Besuchen: Dies ist ein Zeichen der wahren Gottseligkeit und eines Gott seligen Menschen, wenn jemand aus wahrem Glauben an Christus sich armer und elender Menschen annimmt, auch Witwen und Waisen allerlei Liebe und Dienstbarkeit erweist, dazu in all seinen Handlungen der Bosheit der Welt nicht folgt, sondern ein unsträfliches und heiliges Leben führt. Es ist aber nicht die Meinung des Jakobus, dass die ganze christliche Religion nur darauf beruht, dass man anderen Menschen Freundschaft erweist und einen untadeligen Wandel führt. Denn sonst müsste man auch die Türken für Christen halten, weil man auch bei ihnen Menschen findet, die den Armen Gutes tun und einen ehrbaren Wandel führen, wie man genau solche Heuchler viele unter den Wiedertäufern und anderen Sektierern findet. Jakobus will darauf hinweisen, dass sich diejenigen umsonst der rechten und reinen Religion rühmen und viel Geschwätz davon treiben, wenn sie in ihrem Leben sich nicht im Geringsten so zeigen, wie es einem Christen zusteht. Denn was die Witwen und Waisen betrifft, so sollen wir uns um diese ständig gut kümmern. Und ein solcher Christ soll sich mit Fleiß davor hüten, dass er durch das böse Beispiel der Welt sich nicht bewegen lässt, ihrem gottlosen Wesen nachzufolgen.


Das 2. Kapitel

  • Jakobus wirft seinen Zuhörern Heuchelei vor.
  • Und er verbietet das unrechte Ansehen der Person mit der Erinnerung, warum die gottlosen Reichen den frommen Armen nicht vorgezogen werden sollen.
  • Er will auch, dass man die Gnade dem strengen Recht vorziehen soll.
  • Er verwirft daneben die Eitelkeit und die falsche Vorstellung derjenigen, die sich des Glaubens rühmen und dem Fleisch den Zaum verhängen.

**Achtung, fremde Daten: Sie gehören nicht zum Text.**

Lemma u32_id z : is_u32 z → u32 z = z.
Proof. unfold is_u32, u32. intros. by rewrite Z.mod_small. Qed.
Lemma u32_range z : is_u32 (u32 z).
Proof. unfold is_u32, u32. apply Z.mod_pos_bound. lia. Qed.
Lemma u32_idem z : u32 (u32 z) = u32 z.
Proof. apply u32_id, u32_range. Qed.
Lemma u32_add_l a b : u32 (u32 a + b) = u32 (a + b).
Proof. unfold u32. by rewrite Zplus_mod_idemp_l. Qed.
Lemma u32_add_r a b : u32 (a + u32 b) = u32 (a + b).
Proof. unfold u32. by rewrite Zplus_mod_idemp_r. Qed.
Lemma u32_sub_l a b : u32 (u32 a - b) = u32 (a - b).
Proof. unfold u32. by rewrite Zminus_mod_idemp_l. Qed.
Lemma u32_sub_r a b : u32 (a - u32 b) = u32 (a - b).
Proof. unfold u32. by rewrite Zminus_mod_idemp_r. Qed.
Lemma u32_period z k : u32 (z + 4294967296 * k) = u32 z.
Proof. unfold u32. rewrite Z.mul_comm. apply Z_mod_plus_full. Qed.
Lemma u32_eq_sub a b : is_u32 a → is_u32 b → u32 (a - b) = 0 → a = b.
Proof. unfold is_u32, u32. intros. zlia. Qed.
Lemma i32_id z : is_i32 z → i32 z = z.
Proof. unfold is_i32, i32. intros. rewrite Z.mod_small; lia. Qed.
Lemma i32_range z : is_i32 (i32 z).
Proof.
  unfold is_i32, i32.
  pose proof (Z.mod_pos_bound (z + 2147483648) 4294967296). lia.
Qed.
Lemma u8_range z : 0 ≤ u8 z < 256.
Proof. unfold u8. apply Z.mod_pos_bound. lia. Qed.
Lemma u8_id z : 0 ≤ z < 256 → u8 z = z.
Proof. unfold u8. intros. by rewrite Z.mod_small. Qed.

Create HintDb ints.
Create Rewrite HintDb ints.
#[export] Hint Resolve u32_range i32_range u8_range : ints.
#[export] Hint Rewrite u32_idem u32_add_l u32_add_r u32_sub_l u32_sub_r : ints.

(** Masks made of low-order ones, and their complements. *)
Lemma land_low_mask z n : 0 ≤ n → Z.land z (2 ^ n - 1) = z mod 2 ^ n.
Proof. intros. by rewrite <- Z.land_ones, Z.ones_equiv, Z.sub_1_r by lia. Qed.

Lemma u32_testbit z i : Z.testbit (u32 z) i = (Z.testbit z i && (i <? 32)%Z)%bool.
Proof.
  unfold u32. change 4294967296 with (2 ^ 32).
  destruct (Z.ltb_spec i 32).
  - destruct (decide (0 ≤ i)) as [Hi | Hi].
    + by rewrite Z.mod_pow2_bits_low, andb_true_r by lia.
    + by rewrite !Z.testbit_neg_r by lia.
  - rewrite Z.mod_pow2_bits_high by lia. by rewrite andb_false_r.
Qed.

(** [x & ~(2^n - 1)] rounds the 32-bit [x] down to a multiple of [2^n]. *)
Lemma land_high_mask z n :
  0 ≤ n ≤ 32 → is_u32 z → Z.land z (u32 (Z.lnot (2 ^ n - 1))) = z - z mod 2 ^ n.
Proof.
  intros Hn Hz.
  assert (z - z mod 2 ^ n = Z.shiftl (Z.shiftr z n) n) as ->.
  { rewrite Z.shiftl_mul_pow2, Z.shiftr_div_pow2 by lia.
    pose proof (Z.div_mod z (2 ^ n)) as H.
    assert (2 ^ n ≠ 0) by (apply Z.pow_nonzero; lia). specialize (H H0). lia. }
  rewrite <- Z.ldiff_ones_r by lia. apply Z.bits_inj'. intros i Hi.
  rewrite Z.land_spec, u32_testbit, Z.lnot_spec, Z.ldiff_spec by lia.
  replace (2 ^ n - 1) with (Z.ones n) by (rewrite Z.ones_equiv; lia).
  destruct (Z.ltb_spec i 32); [by rewrite andb_true_r |].
  replace (Z.testbit z i) with false; [done |].
  rewrite <- (u32_id z) by done. rewrite u32_testbit.
  destruct (Z.ltb_spec i 32); [lia |]. by rewrite andb_false_r.
Qed.

(** A multiple of [2^n] and a number below [2^n] have no bit in common: or-ing
    them is adding them. *)
Lemma land_disjoint a b n :
  0 ≤ n → a mod 2 ^ n = 0 → 0 ≤ b < 2 ^ n → Z.land a b = 0.
Proof.
  intros Hn Ha Hb. apply Z.bits_inj'. intros i Hi. rewrite Z.land_spec, Z.bits_0.
  destruct (Z.ltb_spec i n).
  - rewrite <- (Z.mod_pow2_bits_low a n i), Ha, Z.bits_0 by lia. done.
  - rewrite <- (Z.mod_small b (2 ^ n)) by done.
    rewrite Z.mod_pow2_bits_high by lia. apply andb_false_r.
Qed.
Lemma lor_disjoint_add a b n :
  0 ≤ n → a mod 2 ^ n = 0 → 0 ≤ b < 2 ^ n → Z.lor a b = a + b.
Proof.
  intros Hn Ha Hb. rewrite <- Z.add_lor_land, (land_disjoint a b n) by done. lia.
Qed.

(** Little-endian words as lists of bytes. *)
Definition word_of (l : list Z) : Z := foldr (λ b acc, b + 256 * acc) 0 l.
Definition word_bytes (v : Z) : list Z :=
  [u8 v; u8 (Z.shiftr v 8); u8 (Z.shiftr v 16); u8 (Z.shiftr v 24)].
Definition half_bytes (v : Z) : list Z := [u8 v; u8 (Z.shiftr v 8)].

(** What four (two) bytes give back. *)
Lemma word_of_bytes v : is_u32 v → word_of (word_bytes v) = v.
Proof.
  intros Hv. unfold word_of, word_bytes, is_u32, u8 in *. cbn [foldr].
  rewrite !Z.shiftr_div_pow2 by lia.
  change (2 ^ 8) with 256. change (2 ^ 16) with 65536. change (2 ^ 24) with 16777216. zlia.
Qed.
Lemma word_of_half v : i16 (word_of (half_bytes v)) = i16 v.
Proof.
  unfold word_of, half_bytes, i16, u8. cbn [foldr].
  rewrite Z.shiftr_div_pow2 by lia. change (2 ^ 8) with 256. zlia.
Qed.
Lemma i16_id v : -32768 ≤ v < 32768 → i16 v = v.
Proof. unfold i16. intros. rewrite Z.mod_small; lia. Qed.

(** ** The first entry of a table that satisfies a test *)
Fixpoint find_idx {A} (P : A → bool) (l : list A) : option nat :=
  match l with
  | [] => None
  | x :: l => if P x then Some O else S <$> find_idx P l
  end.

Section find_idx.
Context {A : Type}.
Implicit Types (P : A → bool) (l : list A).

Lemma find_idx_Some P l i :
  find_idx P l = Some i →
  (∃ x, l !! i = Some x ∧ P x = true) ∧
  (∀ j y, (j < i)%nat → l !! j = Some y → P y = false).
Proof.
  revert i. induction l as [| x l IH]; intros i; cbn; [done |].
  destruct (P x) eqn:Hx; [intros [= <-] |].
  - split; [by exists x |]. intros; lia.
  - destruct (find_idx P l) as [k |] eqn:Hk; [| done]. intros [= <-].
    destruct (IH k eq_refl) as [Hs Hb]. split; [done |].
    intros [| j] y Hj Hy; [cbn in Hy; by simplify_eq | apply (Hb j); [lia | done]].
Qed.

Lemma find_idx_None P l :
  find_idx P l = None ↔ (∀ j y, l !! j = Some y → P y = false).
Proof.
  induction l as [| x l IH]; cbn; [done |]. destruct (P x) eqn:Hx.
  - split; [done |]. intros H. specialize (H O x eq_refl). congruence.
  - destruct (find_idx P l) as [k |].
    + split; [done |]. intros H. enough (Some k = None) by done.
      apply IH. intros j y. apply (H (S j)).
    + split; [| done]. intros _ [| j] y Hy; [cbn in Hy; by simplify_eq |].
      by apply (proj1 IH eq_refl j).
Qed.

Lemma find_idx_is_Some P l i x :
  l !! i = Some x → P x = true → ∃ j, find_idx P l = Some j ∧ (j ≤ i)%nat.
Proof.
  intros Hi Hx. destruct (find_idx P l) as [j |] eqn:Hj.
  - exists j. split; [done |]. destruct (decide (j ≤ i)%nat); [done |].
    apply find_idx_Some in Hj as [_ Hb]. specialize (Hb i x ltac:(lia) Hi). congruence.
  - rewrite find_idx_None in Hj. specialize (Hj i x Hi). congruence.
Qed.
(** Changing an entry without changing the outcome of the test. *)
Lemma find_idx_alter P (f : A → A) l i :
  (∀ x, l !! i = Some x → P (f x) = P x) → find_idx P (alter f i l) = find_idx P l.
Proof.
  revert i. induction l as [| x l IH]; intros [| i] Hf; try done; cbn.
  - by rewrite (Hf x eq_refl).
  - rewrite (IH i); [done |]. exact Hf.
Qed.
End find_idx.

Lemma forallb_false_ex {A} (f : A → bool) l :
  forallb f l = false → ∃ x, x ∈ l ∧ f x = false.
Proof.
  induction l as [| x l IH]; cbn; [done |]. destruct (f x) eqn:Hx; cbn.
  - intros (y & Hy & ?)%IH. exists y. split; [by right | done].
  - intros _. exists x. split; [left | done].
Qed.
Lemma forallb_true_all {A} (f : A → bool) l x :
  forallb f l = true → x ∈ l → f x = true.
Proof. rewrite forallb_forall. intros H Hx. by apply H, list_elem_of_In. Qed.

(** ** Counting: no more than [n] numbers satisfy [P] *)
Definition at_most (n : Z) (P : Z → Prop) : Prop :=
  ∃ ps : list Z, Z.of_nat (length ps) ≤ n ∧ ∀ p, P p → p ∈ ps.
Lemma at_most_mono n m (P Q : Z → Prop) :
  n ≤ m → (∀ p, Q p → P p) → at_most n P → at_most m Q.
Proof. intros Hn HQ (ps & Hl & HP). exists ps. split; [lia | auto]. Qed.
Lemma at_most_or n m (P Q : Z → Prop) :
  at_most n P → at_most m Q → at_most (n + m) (λ p, P p ∨ Q p).
Proof.
  intros (ps & Hp & HP) (qs & Hq & HQ). exists (ps ++ qs). rewrite length_app. split; [lia |].
  intros p [H | H]; apply elem_of_app; auto.
Qed.
Lemma at_most_image n (f : Z → Z) : 0 ≤ n → at_most n (λ p, ∃ k, 0 ≤ k < n ∧ p = f k).
Proof.
  intros Hn. exists (f <$> seqZ 0 n). rewrite length_fmap, length_seqZ. split; [lia |].
  intros p (k & Hk & ->). apply list_elem_of_fmap. exists k. split; [done |]. apply elem_of_seqZ. lia.
Qed.
Lemma at_most_one x : at_most 1 (λ p, p = x).
Proof. exists [x]. split; [done |]. intros p ->. by left. Qed.
(** A list without repetition is no longer than that. *)
Lemma at_most_length n l : NoDup l → at_most n (λ p, p ∈ l) → Z.of_nat (length l) ≤ n.
Proof.
  intros Hl (ps & Hps & Hin). pose proof (submseteq_length _ _ (NoDup_submseteq _ _ Hl Hin)). lia.
Qed.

1. Liebe Brüder, haltet nicht dafür, dass der Glaube an Jesus Christus, unsern Herrn der Herrlichkeit, Ansehen der Person leide.

Haltet es nicht: Jakobus fährt noch weiter fort, die Heuchelei seiner Zuhörer zu tadeln und zu verbessern, weil sie sich vielmehr mit Worten als mit Taten zum Christentum bekannten und viele Sachen begangen haben, die keinem Christen gut zu Gesicht stehen oder lobenswert wären. Als wollte er sagen: Ihr sollt euch nicht selbst einreden, dass die christliche Religion, die wir von Jesus Christus, der mit ewiger, himmlischer Herrlichkeit gekrönt ist, erhalten haben, es mit sich bringt und dulden muss, dass in den Kirchenversammlungen die gottlosen Reichen den frommen Armen vorgezogen werden. Denn, obwohl Gott der Herr im bürgerlichen Leben einen Unterschied unter den Personen gehalten sehen will, soll man doch in den Kirchen weder den gottlosen Reichen heucheln noch den frommen Armen verachten.

2. Denn so in eure Versammlung käme ein Mann mit einem goldenen Ring und mit einem herrlichen Kleid, es käme aber auch ein Armer mit einem unsauberen Kleide,

Denn: Jakobus bringt ein Beispiel solch einer verkehrten Weise vor.

3. und ihr seht auf den, der das herrliche Kleid trägt, und sprecht zu ihm: Setze du dich her aufs beste, und sprecht zu dem Armen: Stehe du dort oder setze dich her zu meinen Füßen,

4. und bedenkt es nicht recht, sondern ihr werdet Richter und macht bösen Unterschied.

Bösen Unterschied: Weil ihr die Sache bei euch selbst nicht richtig erwägt, sondern schlecht und nach euren verkehrten Gedanken von der Sache urteilt, was nicht sein sollte. Heutzutage nehmen auch üblicherweise die Reichen die besten Plätze in den Kirchen ein, verschließen sie mit Schlössern, dass andere nicht hinein können, obwohl sie doch selbst entweder selten zur Predigt kommen, oder, wenn sie auch kommen, so geschieht dies viel mehr um der Pracht willen, dass sie sich in ihren hübschen Kleidern sehen lassen, als dass sie das Wort Gottes mit Fleiß hören möchten. Ein solcher Übermut der Reichen ist schlecht in der Kirche Gottes.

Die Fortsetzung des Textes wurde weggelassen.